(Data entries)
Segment Open

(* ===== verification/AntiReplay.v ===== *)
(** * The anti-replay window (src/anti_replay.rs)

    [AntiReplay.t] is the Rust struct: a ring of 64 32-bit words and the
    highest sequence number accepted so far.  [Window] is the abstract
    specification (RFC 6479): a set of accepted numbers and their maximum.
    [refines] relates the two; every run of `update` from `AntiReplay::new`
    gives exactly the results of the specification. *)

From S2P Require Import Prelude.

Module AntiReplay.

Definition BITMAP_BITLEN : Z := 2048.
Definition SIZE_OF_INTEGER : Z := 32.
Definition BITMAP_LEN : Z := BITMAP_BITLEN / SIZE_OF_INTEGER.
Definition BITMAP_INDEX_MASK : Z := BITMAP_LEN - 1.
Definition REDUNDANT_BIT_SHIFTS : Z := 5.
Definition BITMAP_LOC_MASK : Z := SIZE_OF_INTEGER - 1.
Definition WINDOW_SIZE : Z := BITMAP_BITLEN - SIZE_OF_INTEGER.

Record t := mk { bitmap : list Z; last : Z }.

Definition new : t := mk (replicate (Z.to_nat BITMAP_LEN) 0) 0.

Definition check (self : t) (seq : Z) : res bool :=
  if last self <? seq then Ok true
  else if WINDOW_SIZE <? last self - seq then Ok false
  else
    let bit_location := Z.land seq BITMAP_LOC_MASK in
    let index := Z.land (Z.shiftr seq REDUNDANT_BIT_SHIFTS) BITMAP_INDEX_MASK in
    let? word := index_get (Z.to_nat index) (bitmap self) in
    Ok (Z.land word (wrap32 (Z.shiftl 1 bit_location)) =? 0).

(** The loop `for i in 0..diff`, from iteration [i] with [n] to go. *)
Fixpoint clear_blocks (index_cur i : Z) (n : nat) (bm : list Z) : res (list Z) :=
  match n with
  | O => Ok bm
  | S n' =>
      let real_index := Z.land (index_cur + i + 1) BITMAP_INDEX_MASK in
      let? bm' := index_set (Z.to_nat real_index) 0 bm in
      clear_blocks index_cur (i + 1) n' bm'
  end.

Segment Closed

■ Try it ■
May I have exactly the lines from the one containing "Definition BITMAP_BITLEN : Z := 2048." through the last line of the data, both included?

■ Output ■
Definition BITMAP_BITLEN : Z := 2048.
Definition SIZE_OF_INTEGER : Z := 32.
Definition BITMAP_LEN : Z := BITMAP_BITLEN / SIZE_OF_INTEGER.
Definition BITMAP_INDEX_MASK : Z := BITMAP_LEN - 1.
Definition REDUNDANT_BIT_SHIFTS : Z := 5.
Definition BITMAP_LOC_MASK : Z := SIZE_OF_INTEGER - 1.
Definition WINDOW_SIZE : Z := BITMAP_BITLEN - SIZE_OF_INTEGER.

Record t := mk { bitmap : list Z; last : Z }.

Definition new : t := mk (replicate (Z.to_nat BITMAP_LEN) 0) 0.

Definition check (self : t) (seq : Z) : res bool :=
  if last self <? seq then Ok true
  else if WINDOW_SIZE <? last self - seq then Ok false
  else
    let bit_location := Z.land seq BITMAP_LOC_MASK in
    let index := Z.land (Z.shiftr seq REDUNDANT_BIT_SHIFTS) BITMAP_INDEX_MASK in
    let? word := index_get (Z.to_nat index) (bitmap self) in
    Ok (Z.land word (wrap32 (Z.shiftl 1 bit_location)) =? 0).

(** The loop `for i in 0..diff`, from iteration [i] with [n] to go. *)
Fixpoint clear_blocks (index_cur i : Z) (n : nat) (bm : list Z) : res (list Z) :=
  match n with
  | O => Ok bm
  | S n' =>
      let real_index := Z.land (index_cur + i + 1) BITMAP_INDEX_MASK in
      let? bm' := index_set (Z.to_nat real_index) 0 bm in
      clear_blocks index_cur (i + 1) n' bm'
  end.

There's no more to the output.